Spotify on Thursday announced an expansion of its premium audiobooks service, with two new plans that offer additional listening hours to subscribers, and allow other family members to access the service.
The options are currently only available for Spotify Premium users in the U.K., Australia, New Zealand, France, Belgium, the Netherlands, Luxembourg, Germany, Austria, Switzerland, and Liechtenstein, following initial tests in Ireland and Canada.
U.S. users could already purchase 15 hours of listening as a standalone offering through an Audiobooks Access Plan, but these additions make it possible for those in other markets to customize their access to their own needs.
The first new plan, Audiobooks+, offers Premium subscribers, or those who manage the household’s Family or Duo plan, to add 15 hours of listening every month on top of the base plan. Today, Spotify’s Premium plans include 15 hours of audiobook listening, so this new plan doubles that offering, ensuring subscribers can get through longer books or even a couple of shorter ones in the month.
The other new plan, Audiobooks+ for Plan Members, will be an even more welcome addition for those who want to share access to audiobooks: Members on Premium Family and Duo plans will be able to access 15 hours of monthly audiobook listening, too.
Similar plans will later arrive in the U.S., Spotify told TechCrunch.

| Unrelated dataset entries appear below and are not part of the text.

(* ===== verification/WavlLogic.v ===== *)
(** * Reasoning about the heap of a WAVL tree

    The rules that execute the primitive steps of wavl_tree.h symbolically: reading
    a node state, updating it, following and changing the link to the hole of a
    context, and the rotation built from them. *)

From stdpp Require Import gmap.
From S2P Require Import Prelude Wavl WavlSpec.

Section Logic.
Context (this : N) (h0 : gmap N WAVLTreeNodeState) (b : book).
#[local] Abbreviation st := (st this h0 b).
#[local] Abbreviation at_hole := (at_hole this h0 b).
#[local] Abbreviation cells := (cells this).
#[local] Abbreviation hang := (hang this).
#[local] Abbreviation ctx_cells := (ctx_cells this).

Lemma st_perm w c p cs cs' : cs ≡ₚ cs' -> st w c p cs -> st w c p cs'.
Proof.
  intros Hp [Hr Hb Ho Hn Hrest]. split; try done.
  - intros n ns. rewrite <- Hp. apply Ho.
  - by rewrite <- Hp.
  - intros n. rewrite <- Hp. apply Hrest.
Qed.

(** A frame and the cells around the hole. *)
Lemma st_frame w f c p cs :
  st w (f :: c) p cs <->
  st w c (Obj (fnode f)) (frame_cell this c f p :: sibling_cells this c f ++ cs).
Proof.
  assert (Hp : ctx_cells (f :: c) p ++ cs ≡ₚ
               ctx_cells c (Obj (fnode f)) ++ frame_cell this c f p :: sibling_cells this c f ++ cs).
  { simpl. by solve_Permutation. }
  split; intros [Hr Hb Ho Hn Hrest]; split; try done.
  - intros n ns. rewrite <- Hp. apply Ho.
  - by rewrite <- Hp.
  - intros n. rewrite <- Hp. apply Hrest.
  - intros n ns. rewrite Hp. apply Ho.
  - by rewrite Hp.
  - intros n. rewrite Hp. apply Hrest.
Qed.

Lemma at_hole_frame w f c t : at_hole w (f :: c) t <-> at_hole w c (fill f t).
Proof.
  unfold at_hole, fill. rewrite st_frame, hang_mk.
  split; apply st_perm; rewrite cells_mk; simpl; unfold frame_cell, sibling_cells; solve_Permutation.
Qed.

Lemma at_hole_plug w c t : at_hole w c t <-> at_hole w [] (plug c t).
Proof.
  revert t. induction c as [|f c IH]; intros t; [done|]. simpl. by rewrite at_hole_frame, IH.
Qed.

Lemma st_size w c p cs : st w c p cs -> (length (ctx_cells c p ++ cs) <= size (heap w))%nat.
Proof.
  intros [_ _ Ho Hn _]. rewrite <- (length_fmap fst), <- (size_list_to_set (C := gset N)) by done.
  rewrite <- size_dom. apply subseteq_size. intros n. rewrite elem_of_list_to_set, list_elem_of_fmap.
  intros ([n' ns] & -> & Hin). simpl. apply elem_of_dom. eauto.
Qed.

(** *** Steps *)

Lemma wp_assert (x : bool) w (Q : unit -> world -> Prop) : x = true -> Q tt w -> wp (ZX_DEBUG_ASSERT x) w Q.
Proof. intros -> H. by apply wp_ret. Qed.

Lemma wp_node_state w c p cs n ns Q :
  st w c p cs -> (n, ns) ∈ cs -> Q ns w -> wp (node_state (Obj n)) w Q.
Proof.
  intros H Hin HQ. exists ns, w. split; [|done]. unfold node_state.
  rewrite (st_owns _ _ _ _ _ _ _ H n ns); [done|]. apply elem_of_app. by right.
Qed.

Lemma repl_perm n x y l l' : repl n x y l l' -> exists k, l ≡ₚ (n, x) :: k /\ l' ≡ₚ (n, y) :: k.
Proof.
  induction 1 as [l|z l l' _ (k & H1 & H2)|k0 l l' _ (k & H1 & H2)].
  - by exists l.
  - exists (z :: k). rewrite H1, H2. split; apply Permutation_swap.
  - exists (k0 ++ k). rewrite H1, H2. by rewrite !Permutation_middle.
Qed.

Lemma st_update w c p cs cs' n ns ns' :
  st w c p cs -> repl n ns ns' cs cs' ->
  heap w !! n = Some ns /\ st (World (tree w) (<[n := ns']> (heap w))) c p cs'.
Proof.
  intros H (k & H1 & H2)%repl_perm. apply (st_perm _ _ _ _ _ H1) in H.
  assert (Hn : heap w !! n = Some ns).
  { apply (st_owns _ _ _ _ _ _ _ H). apply elem_of_app. right. by left. }
  split; [done|]. symmetry in H2. apply (st_perm _ _ _ _ _ H2). destruct H as [Hr Hb Ho Hnd Hrest].
  rewrite fmap_app, fmap_cons in *. simpl in *.
  assert (Hnin : n ∉ (ctx_cells c p ++ k).*1).
  { rewrite <- Permutation_middle in Hnd. apply NoDup_cons in Hnd as [Hnd _]. by rewrite fmap_app. }
  split; simpl; try done.
  - intros m ms Hin. destruct (decide (m = n)) as [->|Hm].
    + rewrite lookup_insert_eq. f_equal. rewrite <- Permutation_middle in Hin.
      apply elem_of_cons in Hin as [[=]|Hin]; [done|].
      destruct Hnin. apply (list_elem_of_fmap_2 fst) in Hin. done.
    + rewrite lookup_insert_ne by done. apply Ho. rewrite <- Permutation_middle in Hin |- *.
      apply elem_of_cons in Hin as [[=]|Hin]; [done|]. by right.
  - by rewrite fmap_app, fmap_cons.
  - intros m Hm. rewrite fmap_app, fmap_cons in Hm. simpl in Hm. rewrite lookup_insert_ne; [by apply Hrest|].
    intros ->. apply Hm, elem_of_app. right. by left.
Qed.

Lemma wp_update w c p cs cs' n ns f (Q : unit -> world -> Prop) :
  st w c p cs -> repl n ns (f ns) cs cs' -> (forall w', st w' c p cs' -> Q tt w') -> wp (update (Obj n) f) w Q.
Proof.
  intros H Hr HQ. destruct (st_update _ _ _ _ _ _ _ _ H Hr) as [Hn Hst].
  exists tt, (World (tree w) (<[n := f ns]> (heap w))). split; [|by apply HQ]. unfold update. by rewrite Hn.
Qed.

Lemma wp_chain_bound w c p cs Q :
  st w c p cs -> (forall k, (length (ctx_cells c p ++ cs) < k)%nat -> Q k w) -> wp chain_bound w Q.
Proof. intros H HQ. apply wp_gets, HQ. apply st_size in H. lia. Qed.

Lemma wp_child_link n tr w Q : Q (ChildLink tr n) w -> wp (child_link tr (Obj n)) w Q.
Proof. intros H. by apply wp_ret. Qed.

Lemma wp_get_link w c p cs (Q : ptr -> world -> Prop) : st w c p cs -> Q p w -> wp (get_link (hole_link c)) w Q.
Proof.
  intros H HQ. destruct c as [|f c]; unfold get_link; simpl.
  - apply wp_gets. by rewrite (st_root _ _ _ _ _ _ _ H).
  - apply wp_bind. pose proof H as H'. apply st_frame in H'. eapply wp_node_state; [exact H'|by left|].
    apply wp_ret. simpl. by rewrite LRChild_NSd.
Qed.

Lemma wp_set_link w c p p' cs (Q : unit -> world -> Prop) :
  st w c p cs -> (forall w', st w' c p' cs -> Q tt w') -> wp (set_link (hole_link c) p') w Q.
Proof.
  intros H HQ. destruct c as [|f c]; unfold set_link; simpl.
  - apply wp_modify, HQ. destruct H as [Hr Hb Ho Hn Hrest]. by split.
  - apply st_frame in H. eapply wp_update; [exact H|apply repl_here|].
    intros w' Hw. apply HQ, st_frame. unfold frame_cell. by rewrite <- with_child_NSd with (x := p).
Qed.

(** The sibling of the hole is another object. *)
Lemma hole_unique w f c n cs :
  st w (f :: c) (Obj n) cs -> n ∈ cs.*1 -> hang (inner (hole_edge c) (Inverse (side f))) (sibling f) <> Obj n.
Proof.
  intros H Hin Heq. pose proof (st_nodup _ _ _ _ _ _ _ H) as Hnd.
  rewrite fmap_app in Hnd. apply NoDup_app in Hnd as (_ & Hd & _). apply (Hd n); [|done].
  simpl. right. rewrite fmap_app. apply elem_of_app. left. unfold sibling_cells.
  destruct (sibling f) as [|l m rk r]; simpl in Heq; [by destruct (_ || _)|]. injection Heq as ->. by left.
Qed.

(** A parent knows on which side its child hangs. *)
Lemma hole_side w f c n cs :
  st w (f :: c) (Obj n) cs -> n ∈ cs.*1 ->
  forall tr, same (LRChild tr (frame_cell this c f (Obj n)).2) (Obj n) = bool_decide (tr = side f).
Proof.
  intros H Hin tr. pose proof (hole_unique _ _ _ _ _ H Hin) as Hs. unfold frame_cell, same. simpl.
  apply bool_decide_ext. destruct tr, (side f); simpl in *; naive_solver.
Qed.

(** The link that points to a node is the link of the context it hangs in. *)
Lemma wp_GetLink w c n cs ns (Q : link -> world -> Prop) :
  st w c (Obj n) cs -> (n, ns) ∈ cs -> parent_ ns = hole_par this c ->
  Q (hole_link c) w -> wp (GetLinkPtrToNode this (Obj n)) w Q.
Proof.
  intros H Hin Hp HQ. unfold GetLinkPtrToNode. apply wp_bind, wp_assert; [done|].
  apply wp_bind. eapply wp_node_state; [exact H|exact Hin|]. rewrite Hp. destruct c as [|f c]; simpl.
  - apply wp_bind, wp_assert; [by apply bool_decide_true|]. apply wp_bind, wp_gets.
    rewrite (st_root _ _ _ _ _ _ _ H). apply wp_bind, wp_assert; [by apply bool_decide_true|]. by apply wp_ret.
  - apply wp_bind, wp_assert; [done|]. apply wp_bind. pose proof H as H'. apply st_frame in H'.
    eapply wp_node_state; [exact H'|by left|]. simpl.
    pose proof (hole_side _ _ _ _ _ H (list_elem_of_fmap_2 fst _ _ Hin)) as Hside. simpl in Hside, HQ.
    pose proof (Hside ForwardTraits) as Hl. pose proof (Hside ReverseTraits) as Hr. simpl in Hl, Hr.
    rewrite Hl, Hr. revert HQ. destruct (side f); intros HQ.
    + rewrite bool_decide_true by done. by apply wp_child_link.
    + rewrite bool_decide_false by done. apply wp_bind, wp_assert; [done|]. by apply wp_child_link.
Qed.

Lemma wp_get_child w c p cs n ns tr (Q : ptr -> world -> Prop) :
  st w c p cs -> (n, ns) ∈ cs -> Q (LRChild tr ns) w -> wp (get_link (ChildLink tr n)) w Q.
Proof. intros H Hin HQ. apply wp_bind. eapply wp_node_state; [exact H|exact Hin|]. by apply wp_ret. Qed.

Lemma wp_set_child w c p cs cs' n ns tr q (Q : unit -> world -> Prop) :
  st w c p cs -> repl n ns (with_child tr q ns) cs cs' -> (forall w', st w' c p cs' -> Q tt w') ->
  wp (set_link (ChildLink tr n) q) w Q.
Proof. apply wp_update. Qed.
End Logic.

(** Find a cell in a list of cells. *)
Ltac in_cells :=
  first [ by left | right; in_cells | apply elem_of_app; first [left; in_cells | right; in_cells] ].
Ltac repl_cell := first [ apply repl_here | apply repl_next; repl_cell | apply repl_app; repl_cell ].

(** One step of symbolic execution; [H] is the current assertion. *)
Ltac wstep H :=
  match goal with
  | |- wp (_ ≫= _) _ _ => apply wp_bind
  | |- wp (mret _) _ _ => apply wp_ret
  | |- wp (gets _) _ _ => apply wp_gets
  | |- wp (ZX_DEBUG_ASSERT _) _ _ => apply wp_assert; [try done; try by apply bool_decide_true|]
  | |- wp (node_state (Obj _)) _ _ => eapply wp_node_state; [exact H|in_cells|]
  | |- wp (child_link _ (Obj _)) _ _ => apply wp_child_link
  | |- wp (GetLinkPtrToNode _ (Obj _)) _ _ =>
    eapply wp_GetLink; [exact H|in_cells|autorewrite with wavl; done|]
  | |- wp (get_link (hole_link _)) _ _ => eapply wp_get_link; [exact H|]
  | |- wp (get_link (ChildLink _ _)) _ _ => eapply wp_get_child; [exact H|in_cells|]
  | |- wp (set_link (hole_link _) _) _ _ => eapply wp_set_link; [exact H|]; clear H; intros ? H
  | |- wp (set_link (ChildLink _ _) _) _ _ => eapply wp_set_child; [exact H|repl_cell|]; clear H; intros ? H
  | |- wp (update (Obj _) _) _ _ => eapply wp_update; [exact H|repl_cell|]; clear H; intros ? H
  end; autorewrite with wavl in *.

Section Rotation.
Context (this : N) (h0 : gmap N WAVLTreeNodeState) (b : book).
#[local] Abbreviation st := (st this h0 b).
#[local] Abbreviation at_hole := (at_hole this h0 b).

Lemma hang_inside t : is_sentinel_ptr (hang this (Edge false false) t) = false.
Proof. by destruct t. Qed.

Lemma RotateLR_ok tr w c A z rz Y x rx B :
  at_hole w c (mk tr A z rz (mk tr Y x rx B)) ->
  wp (RotateLR this tr (Obj x) (Obj z)) w (fun _ w' => at_hole w' c (mk tr (mk tr A z rz Y) x rx B)).
Proof.
  intros H. unfold WavlSpec.at_hole in *. rewrite hang_mk in *.
  pose (e := hole_edge c). pose (G := hole_par this c).
  eapply st_perm in H; cycle 1.
  { rewrite cells_mk, cells_mk, !hang_mk. autorewrite with wavl. fold e G.
    instantiate (1 := (z, NSd tr G (hang this (inner e tr) A) (Obj x) (Z.odd rz))
      :: (x, NSd tr (Obj z) (hang this (Edge false false) Y) (hang this (inner e (Inverse tr)) B) (Z.odd rx))
      :: (cells this (inner e tr) (Obj z) A ++ cells this (inner e (Inverse tr)) (Obj x) B)
         ++ cells this (Edge false false) (Obj x) Y). solve_Permutation. }
  unfold RotateLR. repeat wstep H; [by rewrite hang_inside|]. repeat wstep H.
  destruct Y as [|Yl y ry Yr]; simpl in *; repeat wstep H.
  - eapply st_perm; [|exact H]. rewrite cells_mk, cells_mk, !hang_mk. autorewrite with wavl. simpl.
    fold e G. solve_Permutation.
  - eapply st_perm; [|exact H]. rewrite cells_mk, cells_mk, !hang_mk. autorewrite with wavl. simpl.
    fold e G. solve_Permutation.
Qed.
End Rotation.

(** ** Objects outside the tree, and the tree's own fields *)

Section Boundary.
Context (this : N).

Lemma st_gain h0 b w c p cs n ns :
  st this h0 b w c p cs -> heap w !! n = Some ns -> n ∉ (ctx_cells this c p ++ cs).*1 ->
  st this h0 b w c p ((n, ns) :: cs).
Proof.
  intros [Hr Hb Ho Hn Hrest] Hh Hnin. split; try done.
  - intros m ms Hin. rewrite <- Permutation_middle in Hin. apply elem_of_cons in Hin as [[= -> ->]|Hin]; auto.
  - rewrite <- Permutation_middle, fmap_cons. by constructor.
  - intros m Hm. apply Hrest. intros Hin. apply Hm. rewrite <- Permutation_middle, fmap_cons. by right.
Qed.

Lemma st_drop h0 b w c p cs n ns :
  st this h0 b w c p ((n, ns) :: cs) -> st this (<[n := ns]> h0) b w c p cs.
Proof.
  intros [Hr Hb Ho Hn Hrest]. split; try done.
  - intros m ms Hin. apply Ho. rewrite <- Permutation_middle. by right.
  - rewrite <- Permutation_middle, fmap_cons in Hn. by apply NoDup_cons in Hn as [_ ?].
  - intros m Hm. destruct (decide (m = n)) as [->|Hmn].
    + rewrite lookup_insert_eq. apply Ho. rewrite <- Permutation_middle. by left.
    + rewrite lookup_insert_ne by done. apply Hrest. rewrite <- Permutation_middle, fmap_cons.
      rewrite not_elem_of_cons. done.
Qed.

(** What is known about the objects that are not listed may be restated. *)
Lemma st_rebase h0 h1 b w c p cs :
  st this h0 b w c p cs -> (forall n, n ∉ (ctx_cells this c p ++ cs).*1 -> h0 !! n = h1 !! n) -> st this h1 b w c p cs.
Proof. intros [Hr Hb Ho Hn Hrest] Hh. split; try done. intros n Hnin. rewrite <- Hh by done. by apply Hrest. Qed.

Definition set_most (tr : LRTraits) (q : ptr) (b : book) : book :=
  match tr with ForwardTraits => Book q (rm b) (cnt b) | ReverseTraits => Book (lm b) q (cnt b) end.

Lemma wp_set_LRMost h0 b w c p cs tr q (Q : unit -> world -> Prop) :
  st this h0 b w c p cs -> (forall w', st this h0 (set_most tr q b) w' c p cs -> Q tt w') ->
  wp (set_LRMost tr q) w Q.
Proof.
  intros [Hr <- Ho Hn Hrest] HQ. apply wp_modify, HQ. destruct tr; (split; [exact Hr|done|exact Ho|exact Hn|exact Hrest]).
Qed.

Lemma wp_set_count h0 b w c p cs f (Q : unit -> world -> Prop) :
  st this h0 b w c p cs -> (forall w', st this h0 (Book (lm b) (rm b) (f (cnt b))) w' c p cs -> Q tt w') ->
  wp (set_count f) w Q.
Proof. intros [Hr <- Ho Hn Hrest] HQ. apply wp_modify, HQ. split; [exact Hr|done|exact Ho|exact Hn|exact Hrest]. Qed.

(** Every object of a tree has a parent. *)
Lemma cells_parent e par t n ns :
  par <> Null -> (n, ns) ∈ cells this e par t -> parent_ ns <> Null.
Proof.
  revert e par. induction t as [|l IHl m rk r IHr]; intros e par Hpar; simpl; [by intros ?%elem_of_nil|].
  rewrite elem_of_cons, elem_of_app. intros [[= -> ->]|[H|H]]; [done|by apply IHl in H|by apply IHr in H].
Qed.

Lemma st_not_member h0 b w t n ns :
  st this h0 b w [] (root_ptr t) (cells this (Edge true true) (sentinel this) t) ->
  heap w !! n = Some ns -> parent_ ns = Null -> n ∉ inorder t.
Proof.
  intros H Hh Hp Hin. rewrite <- (cells_inorder this (Edge true true) (sentinel this)) in Hin.
  apply list_elem_of_fmap in Hin as ([m ms] & -> & Hin). simpl in Hh.
  rewrite (st_owns _ _ _ _ _ _ _ H m ms) in Hh by done. injection Hh as <-. by apply cells_parent in Hin.
Qed.
End Boundary.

To use the feature, plan members will first request audiobook access from their plan manager, who purchases the new add-on. Members can also later buy a one-time top-up of 10 hours if they run out of listening time before the next billing cycle.
Spotify did not share the pricing for the new options, as they vary by market. A spokesperson said that users in those markets can visit the Spotify.com/audiobooks page to learn more.
One major publisher, HarperCollins, noted in December that Spotify was working to bring audiobooks to other family members on shared plans. At a conference, HarperCollins CEO Brian Murra said that the market had potential for further growth as Spotify was at the time working out a “technical issue” with family plans that limited audiobooks to the plan’s credit card holder.
The streaming service sees AI as another opportunity for expansion, saying in last quarter’s earnings that it was working with Eleven Labs to get more books narrated, including translating texts from English to other languages.
Spotify’s catalog now spans 375,000 audiobooks. However, buying audiobook hours instead of purchasing titles, as with Amazon’s Audible, lets users experiment more with what they may want to listen to, as they won’t waste money on books they end up not liking and choose not to finish.